### TASK REQUIREMENTS
Return the lines below exactly as they appear, please, starting with the first and ending with the one that contains "Import EventLoop Scripted.".

(Collected data entries)
(** A machine that keeps what it has parsed. *)
#[global] Instance emulator : Emulator := {
  Machine := list N;
  parser_advance bytes m := m ++ bytes;
  sync_bytes_count _ := 0;
  stop_sync m := m;
  terminal_exit m := m;
}.
End Scripted.

Section Witnesses.
Import EventLoop Scripted.
#[local] Existing Instance Sample.external.

(** Two inputs, the first of them half written. *)
Definition two_inputs : WriteQueue.t := WriteQueue.mk [[4; 5; 6]%N] (Some (Writing.mk [1; 2; 3]%N 1)).
Definition slow (room : nat) : Scripted.t := Scripted.mk [1%N] room [] [].

Lemma two_inputs_ok : queue_ok two_inputs.
Proof. intros w [= <-]. unfold writing_ok. simpl. lia. Qed.

Lemma pty_write_fifo_witness :
  queue_ok two_inputs ∧
  ∃ res q' pty', pty_write (write_fuel two_inputs) two_inputs (slow 0) = Some (res, q', pty') ∧
    queue_ok q' ∧ accepted pty' ++ pending q' = [1; 2; 3; 4; 5; 6]%N.
Proof.
  split; [exact two_inputs_ok|]. exact (pty_write_fifo two_inputs (slow 0) two_inputs_ok).
Defined.

Lemma scripted_accepting : accepting.
Proof. intros [|b buf] s Hb; [done|by eexists _, _]. Qed.

Lemma two_inputs_filled : no_empty_input two_inputs.
Proof. split; [by repeat constructor|by intros w [= <-]]. Qed.

Lemma pty_write_drains_witness :
  accepting ∧ queue_ok two_inputs ∧ no_empty_input two_inputs ∧
  ∃ pty', pty_write (write_fuel two_inputs) two_inputs (slow 1) = Some (Ok tt, WriteQueue.default, pty') ∧
    accepted pty' = [1; 2; 3; 4; 5; 6]%N ∧ WriteQueue.needs_write WriteQueue.default = false.
Proof.
  split; [exact scripted_accepting|]. split; [exact two_inputs_ok|].
  split; [exact two_inputs_filled|].
  exact (pty_write_drains two_inputs (slow 1) scripted_accepting two_inputs_ok two_inputs_filled).
Defined.

(** A machine that has parsed nothing. *)
Definition fresh : Machine := ([] : list N).

(** The terminal can be locked from the third attempt on. *)
Definition third (k : nat) : bool := 2 <=? k.

Lemma third_enough : enough_fuel (MAX_LOCKED_READ + 4) third.
Proof. exists 2. split; [intros k Hk; by apply Nat.leb_le|lia]. Qed.

Definition reads (l : list (result ErrorKind (list N))) : PtyState := Scripted.mk [] 0 l [].

Lemma pty_read_parses_witness :
  enough_fuel (MAX_LOCKED_READ + 4) third ∧
  ∃ r, pty_read (MAX_LOCKED_READ + 4) third fresh (reads [Ok [1]; Ok [2]; Ok [3]]%N) = Some r.
Proof.
  split; [exact third_enough|].
  destruct (pty_read_parses _ third fresh (reads [Ok [1]; Ok [2]; Ok [3]]%N) third_enough) as (r & E & _).
  exists r. exact E.
Defined.

(** When reading fails before the terminal could be locked, the bytes in the buffer are dropped:
    they were read, but neither parsed nor kept, and the user interface is not woken up. *)
Example failed_read_drops_bytes :
  ∃ s, pty_read 5 third [] (reads [Ok [1; 2]; Err EIO]%N) = Some (mkReadOutcome (Err EIO) s false) ∧
    consumed (reading_pty s) = [1; 2]%N ∧ machine s = fresh.
Proof. eexists. split_and!; vm_compute; reflexivity. Qed.
(**  Scheduling keeps the order of the timers; a timer comes after those with the same
    deadline, and nothing else changes. *)
Theorem schedule_correct e interval repeat id s :
  in_order (timers s) →
  let x := scheduled_timer e interval repeat id s in
  let s' := schedule clock e interval repeat id s in
  in_order (timers s') ∧ sent s' = sent s ∧
  ∃ l1 l2, timers s = l1 ++ l2 ∧ timers s' = l1 ++ x :: l2 ∧
    Forall (λ y, Timer.deadline y ≤ Timer.deadline x) l1 ∧
    Forall (λ y, Timer.deadline x < Timer.deadline y) l2.
Proof.
  intros Hs x s'. destruct (schedule_spec e interval repeat id s Hs) as (l1 & l2 & El & Es & H1 & H2 & Ho).
  unfold s'. rewrite Es. split; [done|]. split; [done|]. by exists l1, l2.
Qed.

(** * Removing *)

Lemma unschedule_spec id s :
  match unschedule id s with
  | (Some x, s') => ∃ l1 l2, timers s = l1 ++ x :: l2 ∧ timers s' = l1 ++ l2 ∧ Timer.id x = id
                      ∧ Forall (λ y, Timer.id y ≠ id) l1
  | (None, s') => s' = s ∧ scheduled id s = false
  end.
Proof.
  unfold unschedule. destruct (list_find _ _) as [[i x]|] eqn:Ef.
  - apply list_find_Some in Ef as (Hi & Hx & Hn). exists (take i (timers s)), (drop (S i) (timers s)).
    split; [by rewrite take_drop_middle|]. split; [apply delete_take_drop|]. split; [done|].
    apply Forall_lookup. intros j y [Hj Hlt]%lookup_take_Some. by eapply Hn.
  - apply list_find_None in Ef. split; [done|]. unfold scheduled. apply not_true_is_false.
    intros (x & Hx & Eid)%existsb_exists. apply bool_decide_eq_true in Eid.
    rewrite list.Forall_forall in Ef. by apply (Ef x); [apply list_elem_of_In|].
Qed.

### SOLUTION TO THIS EXERCISE
(** A machine that keeps what it has parsed. *)
#[global] Instance emulator : Emulator := {
  Machine := list N;
  parser_advance bytes m := m ++ bytes;
  sync_bytes_count _ := 0;
  stop_sync m := m;
  terminal_exit m := m;
}.
End Scripted.

Section Witnesses.
Import EventLoop Scripted.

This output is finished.